Économie
Au début de 2018, il y avait 72 000 postes vacants dans les entreprises du Québec, soit 205 non pourvus par tranche de 10 000 postes disponibles. Le graphique ci-contre montre que le marché du travail était plus serré au Québec que dans trois des quatre autres régions du Canada. Notre pénurie actuelle de main-d’oeuvre ne doit pas être prise à la légère. Elle ampute de plusieurs milliards de dollars la somme annuelle de salaires et profits que notre économie pourrait engendrer autrement.
Ce n’est pas le vieillissement de la population qui cause la pénurie. Si c’était le cas, les pays vieillissants verraient automatiquement leur taux de chômage baisser. Or, ce n’est pas ce qu’on observe. Au Japon, par exemple, le groupe des 15 à 69 ans perd un million de personnes annuellement, mais son taux de chômage est plus élevé aujourd’hui que dans les années 1980, avant que la décroissance démographique frappe le pays. Pourquoi ? C’est que le vieillissement ne fait pas que réduire l’offre de main-d’oeuvre. Il en réduit aussi la demande. Car moins de gens dans les âges actifs signifie moins de ventes, donc moins de production et moins de besoins en main-d’oeuvre. Au Japon, la demande a baissé plus que l’offre, et le chômage a augmenté en conséquence. Plus près de nous, on voit sur le graphique que la pénurie est plus prononcée en Colombie-Britannique qu’au Québec, même si cette province vieillit moins vite que la nôtre.
La pénurie actuelle résulte plutôt de la reprise économique en cours depuis 2010. Elle a réussi à faire diminuer le chômage à des niveaux très bas : 4 % aux États-Unis, 5,5 % au Québec et en Ontario. Au Québec, ce phénomène est nouveau. Avant 2000, notre taux de chômage avait toujours été de 2 à 5 points au-dessus du taux ontarien. Mais depuis 20 ans, l’écart par rapport à l’Ontario a progressivement fondu. Notre révolution éducative a commencé à porter ses fruits. Plus on est scolarisé, moins on chôme. Donc, les pénuries de main-d’oeuvre, ce n’est pas fini, ça commence.
Attaquer une pénurie de maind’oeuvre, c’est comme abattre un patapouf dans un jeu vidéo. Il faut l’atteindre sous plusieurs angles et à répétition avant de réussir. Un premier moyen consiste à réorganiser le travail en consultant les employés. Les patrons des grandes entreprises affirment sans détour que le progrès de leur productivité vient aux deux tiers des idées novatrices de leurs employés
sur le plancher de l’usine ou du bureau.
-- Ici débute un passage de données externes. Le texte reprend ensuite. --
(* ===== verification/RelayToken.v ===== *)
(** * The contract for tokens of other chains, [contracts/relay.token].

    The tables [accounts], [accountid], [stat], [reward] and [minereward], one definition
    per action and helper of [relay.token.cpp], and the dispatch of its [EOSIO_ABI].  A
    holder earns a share of the mining rewards by the age of the tokens it holds, the
    amount times the number of blocks.  The average price of a token is read from the
    tables of the exchange contract; it is a parameter of [rewardmine]. *)
From stdpp Require Import base gmap list.
From Stdlib Require Import ZArith Lia Ascii String.
From stdpp Require Import strings.
From S2P Require Import Prelude Name Asset Runtime Token.

Open Scope Z_scope.

Module Relay.

(** ** State. *)
Record account := Account {
  balance : asset;
  acc_chain : Z;
  mineage : Z;
  mineage_update_height : Z;
  reward : asset;
}.

Record reward_mine_info := RewardMine {
  rm_total_mineage : Z;
  reward_pool : asset;
  reward_block_num : Z;
}.

Record currency_stats := CurrencyStats {
  supply : asset;
  max_supply : asset;
  issuer : Z;
  chain : Z;
  side_account : Z;
  side_action : Z;
  total_mineage : Z;
  total_mineage_update_height : Z;
  reward_scope : Z;
  reward_size : Z;
}.

Record reward_currency := RewardCurrency {
  rc_chain : Z;
  rc_supply : asset;
  reward_now : bool;
}.

(** [accounts] by (owner, id), [accountid] by owner, [stat] by (chain, symbol name),
    [reward] by id, [minereward] by (reward scope, block). *)
Record state := State {
  accounts : gmap (Z * Z) account;
  account_ids : gmap Z Z;
  stats : gmap (Z * Z) currency_stats;
  rewards : gmap Z reward_currency;
  reward_mine : gmap (Z * Z) reward_mine_info;
}.

Abbreviation accounts_t := (View accounts (fun m s => State m (account_ids s) (stats s) (rewards s) (reward_mine s))) (only parsing).
Abbreviation ids_t := (View account_ids (fun m s => State (accounts s) m (stats s) (rewards s) (reward_mine s))) (only parsing).
Abbreviation stats_t := (View stats (fun m s => State (accounts s) (account_ids s) m (rewards s) (reward_mine s))) (only parsing).
Abbreviation rewards_t := (View rewards (fun m s => State (accounts s) (account_ids s) (stats s) m (reward_mine s))) (only parsing).
Abbreviation mine_t := (View reward_mine (fun m s => State (accounts s) (account_ids s) (stats s) (rewards s) m)) (only parsing).

Definition COIN_REWARD_RECORD_SIZE : Z := 360.
Definition relay_account_name : Z := Eval vm_compute in N_ "force.relay".

(** [get_account_idx]. *)
Definition get_account_idx (chain : Z) (a : asset) : Z := u128 (Z.shiftl chain 64 + Sym.name (symbol a)).

(** ** The index by chain and symbol: its first row, with its primary key. *)
Definition first_match (key : Z) (rows : gmap (Z * Z) account) (owner : Z) : option (Z * account) :=
  head (omap (fun id => a ← rows !! (owner, id);
                        if get_account_idx (acc_chain a) (balance a) =? key then Some (id, a) else None)
             (scope_keys rows owner)).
Il faut les écouter.
Un deuxième moyen de résoudre une pénurie de main-d’oeuvre est d’accélérer le programme d’investissement. C’est déjà en route au Québec. On robotise, on automatise, on numérise. De l’automne 2016 à l’automne 2017, on a enregistré un bond de 15 % pour ce qui est du volume d’investissement dans les machines et le matériel de nos entreprises, après quatre années de disette.
Un troisième moyen est de convaincre nos plus vieux employés de retarder leur retraite. Ils le font déjà. Nos 55 à 74 ans sont de plus en plus actifs. Il faut les encourager en leur offrant plus de flexibilité dans le travail et plus de temps partiel, et éviter que le fisc ne vienne aspirer les trois quarts de leurs gains. S’ils travaillaient autant que les Japonais du même groupe d’âge, 260 000 personnes s’ajouteraient au nombre de Québécois actifs. C’est énorme ! À l’autre bout du spectre, il faut pousser nos jeunes à finir leur secondaire au plus jeune âge possible. Rendons l’école obligatoire jusqu’à 18 ans et évitons de les embaucher prématurément. C’est comme pour les homards : afin de préserver l’avenir, il faut laisser les jeunes se développer avant de les pêcher.
Un quatrième moyen est l’immigration. Il serait insensé de chercher à résoudre des pénuries particulières de main-d’oeuvre avec de fortes hausses des quotas généraux d’immigration. Cela aurait pour effet de faire augmenter le chômage déjà élevé des nouveaux arrivants, de monter l’opinion publique contre les immigrants et, en fin de compte, de pousser nos élus à réduire l’immigration de façon draconienne. Vouloir avancer trop vite nous ferait reculer. Par contre, recruter sélectivement des travailleurs étrangers reste une solution pleine de bon sens.
Le cinquième moyen, finalement, est d’investir dans la formation. Nos écoles professionnelles, nos cégeps et nos universités sont là pour maintenir et enrichir les compétences du personnel. La formation continue sécurise, valorise et fidélise les employés, à condition, bien sûr, qu’elle soit ensuite rémunérée de façon adéquate. La productivité, c’est ça.